La ciudad de Tepozán ya no tiene nombre. Solo
restos de cemento cubiertos de musgo y ceniza,
donde los techos de tinaco se alzan como dientes
rotos. El mundo terminó con el fuego del 2043,
cuando el último gobierno nacional se deshizo en
un golpe de estado orquestado por generales que
juraron defender la Constitución. Ahora, cada
casa tiene un altar improvisado, y cada altar
lleva una foto quemada de alguien que nunca
regresó.
El sistema de supervivencia está basado en el
trueque de servicios: comida por trabajo, agua
por información, sexo por protección. Las
mujeres que no pueden trabajar en la tierra o en
las minas se venden. Pero en Tepozán, hay una
que no se vende: Lila, conocida como la que no
pide nada. Ella no acepta dinero. A cambio,
exige acceso a los archivos del antiguo gobierno,
los únicos que aún existen en una caja metálica
bajo el templo de San Juan.
La ley oral dice: nadie toca los archivos sin el
permiso de la matriarca. Y la matriarca es su
madre, muerta en 2041, asesinada por un general
que ahora comanda la nueva dictadura. Lila sabe
que su madre guardaba pruebas del golpe de
estado —no solo de quién lo ordenó, sino de cómo
el ejército usó a las mujeres como moneda de
cambio para silenciar a los rebeldes.
Cuando un grupo de soldados entra al templo
buscando a un desertor, Lila no huye. Pone un
cerrojo en la puerta, enciende un cirio con
aceite de oliva y deja caer una carta sobre el
altar. En ella, no hay nombres. Solo un dibujo:
una mano con anillo de oro rompiendo una cadena.
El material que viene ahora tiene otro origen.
(** * At concrete inputs *)

(** The system gives the listening socket descriptor 3. *)
Definition demo_lookup (port : buffer) : option (list addrinfo) :=
  Some [Addrinfo (Some 3) true true true].
Definition demo_start : procs := Procs (Doing []) {[3 := Listening]} 0 None [] false ∅ ∅ ∅.
Definition after (es : list event) : procs :=
  match run 3 es demo_start with Ok s => s | Fault _ => demo_start end.
Definition demo_chat (pid : nat) : event :=
  EvChild pid 0 (fun _ _ => Some example_server) (replicate RECV_BUFFER_SIZE 0)
    (replicate RECV_BUFFER_SIZE 0).

(** A client whose child is still to run. *)
Definition demo_one : list event :=
  [EvAccept (Accepted 4) 0 example_client; EvFork (inl 7%nat); EvParent].

(** Then a second one, for which [fork] fails; the first one's child ends just
    when [accept] has failed with an error of its own. *)
Definition demo_two : list event :=
  demo_one ++
  [EvAccept (Accepted 4) 1 example_client; EvChild 7 0 (fun _ _ => None) [] []; demo_chat 7;
   EvFork (inr 11); EvParent; EvChild 7 0 (fun _ _ => None) [] []; EvParent;
   EvAccept (AcceptErr 24) 0 example_client; EvChild 7 0 (fun _ _ => None) [] []; EvSignal;
   EvWait 7; EvWait 0; EvParent].

Lemma proxy_processes_witness :
  run 3 demo_two demo_start = Ok (after demo_two) /\ ps_pos (after demo_two) = Doing [] /\
  ps_fds (after demo_two) = {[3 := Listening]} /\ ps_children (after demo_two) = ∅ /\
  ps_zombies (after demo_two) = ∅ /\
  ps_log (after demo_two) = [(CFork, 11); (CAccept, 24)] /\
  match ps_conns (after demo_two) !! 0%nat with
  | Some c => k_fate c = Served /\ s_out (k_now c) = example_reply
  | None => False
  end.
Proof.
  assert (Hr : run 3 demo_two demo_start = Ok (after demo_two)) by (vm_compute; reflexivity).
  assert (Hp : ps_pos (after demo_two) = Doing []) by (vm_compute; reflexivity).
  destruct (proxy_processes [str "proxy"; str "80"] demo_lookup true true 3 demo_start demo_two
    (after demo_two)) as (_ & H1 & _ & _ & _ & H2).
  - reflexivity.
  - exact Hr.
  - split; [exact Hr|]. split; [exact Hp|]. split; [exact (H1 Hp)|].
    split; [vm_compute; reflexivity|]. split; [vm_compute; reflexivity|].
    split; [exact (H2 Hp)|]. vm_compute. split; reflexivity.
Defined.

Lemma proxy_drains_witness :
  (0 < size (ps_children (after demo_one)))%nat /\
  exists es s, run 3 es (after demo_one) = Ok s /\ ps_children s = ∅ /\ ps_zombies s = ∅.
Proof.
  split; [apply Nat.ltb_lt; vm_compute; reflexivity|].
  destruct (proxy_drains 3 [str "proxy"; str "80"] demo_lookup true true demo_start demo_one
    (after demo_one)) as [H _].
  - reflexivity.
  - vm_compute. reflexivity.
  - destruct H as (es & s & H1 & _ & _ & H2 & H3 & _); [|by exists es, s].
    intros k conn Hk _. destruct k as [|k].
    + assert (Hc : ps_conns (after demo_one) !! 0%nat =
          Some (Connection example_client example_client Waiting)) by (vm_compute; reflexivity).
        rewrite Hc in Hk. injection Hk as <-.
        exists 0, (fun _ _ => Some example_server), (replicate RECV_BUFFER_SIZE 0),
          (replicate RECV_BUFFER_SIZE 0). eexists. vm_compute. reflexivity.
    + assert (Hc : ps_conns (after demo_one) =
          {[0%nat := Connection example_client example_client Waiting]})
          by (vm_compute; reflexivity).
        rewrite Hc in Hk. rewrite lookup_singleton_ne in Hk; [|discriminate]. discriminate Hk.
Defined.
Lemma added_slot j a' sd c :
  slot_of conn' L added j a' sd c <->
  (j = k /\ a' = a /\ sd = new /\ c = n) \/ (j <> k /\ slot_of conn L q j a' sd c).
Proof.
  assert (Hk : (k < length (lq_requests q))%nat) by (by eapply lookup_lt_Some).
  split.
  - intros [H1 H2 H3 H4]. cbn in H1. rewrite Hconn' in H2.
    destruct (decide (j = k)) as [->|Hj].
    + rewrite list_lookup_insert_eq in H1 by done. injection H1 as <- <-.
      rewrite decide_True in H2 by done. injection H2 as <-. by left.
    + rewrite list_lookup_insert_ne in H1 by done. right. split; [done|].
      destruct (decide (sd = new)) as [->|]; [|by split].
      destruct (qr_each _ _ _ _ Hq j _ H1) as [|(a2 & sd2 & c2 & [G1 G2 _ _])]; [done|].
      rewrite H1 in G1. injection G1 as -> ->. congruence.
  - intros [(-> & -> & -> & ->)|[Hj [H1 H2 H3 H4]]].
    + split; [cbn; by rewrite list_lookup_insert_eq|by rewrite Hconn', decide_True|done|done].
    + split; [cbn; by rewrite list_lookup_insert_ne|
        rewrite Hconn', decide_False; congruence|done|done].
Qed.

Lemma add_rep : queue_rep conn' L added (spec_syn b a).
Proof.
  assert (Hk : (k < length (lq_requests q))%nat) by (by eapply lookup_lt_Some).
  assert (Hfk : forall sd c a', ~ slot_of conn L q k a' sd c).
  { intros sd c a' [H _ _ _]. rewrite Hfree in H. discriminate H. }
  pose proof (count_insert used _ _ _ (ConnectRequest a (Z.of_nat sizeof_sockaddr) (Some new))
    Hfree) as Hcnt. cbn in Hcnt.
  destruct (admits_fresh a Hadm) as (Hka & Hroom & Hsz). unfold spec_syn. rewrite Hadm.
  pose proof (qr_cur _ _ _ _ Hq) as Hcur. pose proof (qr_count _ _ _ _ Hq) as Hout.
  pose proof (qr_max _ _ _ _ Hq). pose proof (qr_width _ _ _ _ Hq).
  split; cbn [lq_max_len lq_cur_len lq_requests lq_completed added set_requests set_cur_len
              bl_max bl_pending bl_ready].
  - done.
  - done.
  - rewrite length_insert. apply Hq.
  - rewrite u32_small by lia. lia.
  - unfold outstanding in *. cbn [bl_pending bl_ready]. rewrite Hsz. lia.
  - intros j r Hr. destruct (decide (j = k)) as [->|Hj].
    + right. exists a, new, n. apply added_slot. by left.
    + rewrite list_lookup_insert_ne in Hr by done.
      destruct (qr_each _ _ _ _ Hq j r Hr) as [|(a' & sd & c & Hs)]; [by left|].
      right. exists a', sd, c. apply added_slot. by right.
  - intros j j' a' sd sd' c c' [(-> & -> & _)|[Hj H1]]%added_slot
      [(-> & E & _)|[Hj' H2]]%added_slot; subst; try done; try (by destruct (Hka _ _ _ H2));
      try (by destruct (Hka _ _ _ H1)). by eapply (qr_addrs _ _ _ _ Hq).
  - intros j j' a1 a2 sd c c' [(-> & -> & -> & ->)|[Hj H1]]%added_slot
      [(-> & E & E' & E'')|[Hj' H2]]%added_slot; subst; try done.
    + destruct H2 as [_ G _ _]. congruence.
    + destruct H1 as [_ G _ _]. congruence.
    + by eapply (qr_sds _ _ _ _ Hq).
  - eapply Forall2_impl; [apply (qr_completed _ _ _ _ Hq)|].
    intros e x (He & sd & c & Hs & Hc). split; [done|]. exists sd, c. split; [|done].
    apply added_slot. right. split; [|done]. intros E. rewrite E in Hs. by eapply Hfk.
  - apply Hq.
  - intros x. rewrite elem_of_union, elem_of_singleton, (qr_pending _ _ _ _ Hq x). split.
    + intros [->|(j & sd & c & Hs & Hc)].
      * exists k, new, n. split; [|done]. apply added_slot. by left.
      * exists j, sd, c. split; [|done]. apply added_slot. right. split; [|done].
        intros ->. by eapply Hfk.
    + intros (j & sd & c & [(_ & -> & _)|[_ Hs]]%added_slot & Hc); [by left|]. right. eauto.
  - intros j a' sd c [(-> & _ & _ & ->)|[_ Hs]]%added_slot Hc; [congruence|].
    by eapply (qr_done _ _ _ _ Hq).
  - intros sd c. rewrite Hconn'. case_decide as Hsd.
    + intros [= <-] _ _. exists k, a. apply added_slot. left. done.
    + intros Hc Hl Hb. destruct (qr_conn _ _ _ _ Hq sd c Hc Hl Hb) as (j & a' & Hs).
      exists j, a'. apply added_slot. right. split; [|done]. intros ->. by eapply Hfk.
Qed.
End add.

(** A handshake ends. *)
Section complete.
Context (k sd0 : nat) (a : buffer) (c0 : mysock_context) (err : Z)
  (conn' : nat -> option mysock_context).
Hypothesis Hs0 : slot_of conn L q k a sd0 c0.
Hypothesis Hblock : mc_blocking c0 = true.
Hypothesis Hconn' : forall sd,
  conn' sd = if decide (sd = sd0) then Some (set_unblocked c0 err) else conn sd.

Definition finished : listen_queue :=
  set_completed q (lq_completed q ++ [(lq_incarnation q, k)]).

Lemma finished_slot j a' sd c :
  slot_of conn' L finished j a' sd c <->
  (j = k /\ a' = a /\ sd = sd0 /\ c = set_unblocked c0 err) \/
  (j <> k /\ slot_of conn L q j a' sd c).
Proof.
  split.
  - intros [H1 H2 [G1 G2 G3 G4 G5] H4]. cbn in H1. rewrite Hconn' in H2.
    destruct (decide (sd = sd0)) as [->|Hne].
    + injection H2 as <-. assert (j = k) as ->.
      { eapply (qr_sds _ _ _ _ Hq _ _ _ _ sd0 c0 c0); [|exact Hs0].
        split; [exact H1|apply Hs0|split; [done..|apply (so_child _ _ _ _ _ _ _ Hs0)]|done]. }
      rewrite (so_slot _ _ _ _ _ _ _ Hs0) in H1. injection H1 as <-. by left.
    + right. split; [|by split]. intros ->. rewrite (so_slot _ _ _ _ _ _ _ Hs0) in H1.
      by injection H1 as _ ->.
  - intros [(-> & -> & -> & ->)|[Hj Hs]].
    + destruct Hs0 as [H1 H2 [G1 G2 G3 G4 G5] H4].
      split; [exact H1|by rewrite Hconn', decide_True|by split|done].
    + destruct Hs as [H1 H2 H3 H4]. split; [exact H1| |done|done].
      rewrite Hconn', decide_False; [done|]. intros ->. apply Hj.
      by eapply (qr_sds _ _ _ _ Hq _ _ _ _ sd0 c c0).
Qed.
(* ===== verification/FileTransfer.v ===== *)
(** The file transfer over mysockets: transport-layer/src/client.c and server.c.
    The client sends the name of a file in a line; the server answers with a line
    that holds the file's length, and the file. Both programs are written against
    the class [Conn] of connections; a mysocket's application side
    (PacketQueue), and a descriptor of the process (MysockApi), are instances. *)
From S2P Require Import Prelude Mem Sockets CString CStdio PacketQueue Mysock MysockApi.

(** * Connections *)

(** [myread], [mywrite] and [myclose] as an application calls them; [None] and
    [false] stand for the result -1. *)
Class Conn (S : Type) := {
  conn_read : S -> nat -> res (option buffer * S);
  conn_write : S -> buffer -> res (bool * S);
  conn_close : S -> res S }.

#[export] Instance app_conn {memcpy : Memcpy} : Conn app_side := {|
  conn_read a n := '(d, _, a) ← myread a n; mret (Some d, a);
  conn_write a b := '(_, a) ← mywrite a b; mret (true, a);
  conn_close a := mret (AppSide (as_recv_queue a) (as_send_queue a) true (as_eof a)) |}.

(** The connection behind descriptor [sd]. While [myclose] waits, the transport
    thread of descriptor [n] ends with the [errno] that [returns n] gives. *)
Definition descriptor_conn {memcpy : Memcpy} (sd : nat) (returns : nat -> option Z) : Conn mysocks := {|
  conn_read s n := '(r, s) ← myread_on sd n s; mret (option_map fst r, s);
  conn_write s b :=
    '(r, s) ← mywrite_on sd b s; mret (match r with Some _ => true | None => false end, s);
  conn_close s := '(_, s) ← myclose 2 returns sd s; mret s |}.

Definition CR : Z := 13.
Definition LF : Z := 10.
Definition COMMA : Z := 44.

Section programs.
Context {S : Type} `{Conn S}.

(** [get_nvt_line], which both programs have, into an array of [cap] bytes: the
    string stored, or [None] for -1. The carriage return in front of the line
    feed is overwritten by the NUL; a stream that ends gives what there is. *)
Fixpoint nvt_line (fuel cap : nat) (s : S) (line : buffer) (last_char : Z)
  : res (option buffer * S) :=
  match fuel with
  | O => Fault OutOfFuel
  | Datatypes.S fuel =>
      '(r, s) ← conn_read s 1;
      match r with
      | None => Ok (None, s)
      | Some [] => if (length line <? cap)%nat then Ok (Some line, s) else Fault OutOfBounds
      | Some (this_char :: _) =>
          if (last_char =? CR) && (this_char =? LF) then Ok (Some (removelast line), s)
          else if (length line <? cap)%nat
               then nvt_line fuel cap s (line ++ [this_char]) this_char
               else Fault OutOfBounds
      end
  end.
Definition get_nvt_line (cap : nat) (s : S) : res (option buffer * S) :=
  '(r, s) ← nvt_line (Datatypes.S cap) cap s [] 0;
  match r with
  | None => mret (None, s)
  | Some line => line ← c_str (line ++ [0]); mret (Some line, s)
  end.

(** * The server *)

(** What the system knows of files: an open file's end, as [lseek] reports it,
    and what reading it meets; which names [access] lets read, and what [open]
    gives. *)
Record file := File { f_end : Z; f_reads : sock }.
Record filesystem := Filesystem {
  fs_access : buffer -> bool; fs_open : buffer -> option file }.

Definition SERVER_LINE : nat := 256.
Definition RESP_SIZE : nat := 5000.

(** The answer to a request, and the file that is open when there is one. *)
Definition response (fs : filesystem) (line : buffer) : buffer * option file :=
  if bool_decide (line = []) || negb (fs_access fs line) then
    (line ++ str ",-1,File does not exist or access denied" ++ [CR; LF], None)
  else
    match fs_open fs line with
    | None => (line ++ str ",-1,File could not be opened" ++ [CR; LF], None)
    | Some f => (line ++ [COMMA] ++ dec (u64 (f_end f)) ++ str ",Ok" ++ [CR; LF], Some f)
    end.

(** The loop of [process_line] that sends the file: [false] for -1. *)
Fixpoint send_file (fuel : nat) (s : S) (fd : sock) : res (bool * S) :=
  match fuel with
  | O => Fault OutOfFuel
  | Datatypes.S fuel =>
      '(r, fd) ← recv fd RESP_SIZE;
      match r with
      | IoOk [] => Ok (true, s)
      | IoErr _ => Ok (false, s)
      | IoOk data =>
          '(ok, s) ← conn_write s data;
          if (ok : bool) then send_file fuel s fd else Ok (false, s)
      end
  end.
Definition file_work (fd : sock) : nat :=
  Datatypes.S (length (stream (s_in fd)) + length (s_in fd)).

(** [process_line]: [false] for -1. *)
Definition process_line (fs : filesystem) (s : S) (line : buffer) : res (bool * S) :=
  let '(resp, fd) := response fs line in
  if negb (length resp <? RESP_SIZE)%nat then Fault OutOfBounds
  else
    '(ok, s) ← conn_write s resp;
    if negb (ok : bool) then Ok (false, s)
    else match fd with
    | None => Ok (true, s)
    | Some f => send_file (file_work (f_reads f)) s (f_reads f)
    end.

(** A turn of the loop of [do_connection]: whether it goes on. The stream has
    ended, a line is empty, or something has failed, when it does not. *)
Definition do_request (fs : filesystem) (s : S) : res (bool * S) :=
  '(r, s) ← get_nvt_line SERVER_LINE s;
  match r with
  | None | Some [] => Ok (false, s)
  | Some line => process_line fs s line
  end.

(** [do_connection] *)
Fixpoint do_requests (fuel : nat) (fs : filesystem) (s : S) : res S :=
  match fuel with
  | O => Fault OutOfFuel
  | Datatypes.S fuel =>
      '(go_on, s) ← do_request fs s;
      if (go_on : bool) then do_requests fuel fs s else Ok s
  end.
Definition do_connection (fuel : nat) (fs : filesystem) (s : S) : res S :=
  s ← do_requests fuel fs s; conn_close s.

(** * The client *)

(** What a call of [fwrite] meets: it takes at least one byte, or none, with this
    [errno]. When no more is listed, everything is taken. *)
Inductive fwrite_event := FWrote (more : nat) | FErr (err : Z).

(** The client: the connection, the rest of standard input, what the calls of
    [fopen] meet (when no more is listed, they succeed and everything is
    written), the file [RCVD_FILENAME] once it has been written anew, and the
    variable [length] of [loop_until_end], which starts unset. *)
Record client := Client {
  cl_conn : S; cl_stdin : buffer; cl_fopens : list (option (list fwrite_event));
  cl_rcvd : option buffer; cl_length : option Z }.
La siguiente mañana, el general que comanda la
ciudad aparece muerto en su cama. Su cuerpo está
cubierto de polvo de huesos, como si lo hubieran
enterrado vivo. La cámara de seguridad muestra
que fue Lila quien entró. No hay rastro de arma.
Solo el olor a incienso de copal y el eco de una
canción vieja: “No me digas adiós, que yo ya te
he perdido”.
La ciudad no reacciona. No grita. Solo se queda
en silencio, como si el aire se hubiera vuelto
más pesado. Por primera vez desde el apocalipsis,
algunos empiezan a preguntarse si el pasado no
era tan malo como creían.
Lila desaparece. Algunos dicen que se fue al
norte, hacia la frontera donde los mapas ya no
sirven. Otros afirman que sigue viva, escondida
bajo el templo, atendiendo a quienes vienen a
buscar respuestas. Cada noche, el altar se
ilumina con una luz amarilla. Y en la pared,
detrás del retrato de su madre, aparece un nuevo
dibujo: esta vez, una mujer con una espada hecha
de hilos de luna.
Nadie sabe si la traición familiar fue el origen
del golpe. Nadie sabe si Lila lo planeó. Lo
único cierto es que el mundo cambió. Y eso, en
este lugar, es lo más melancólico de todo.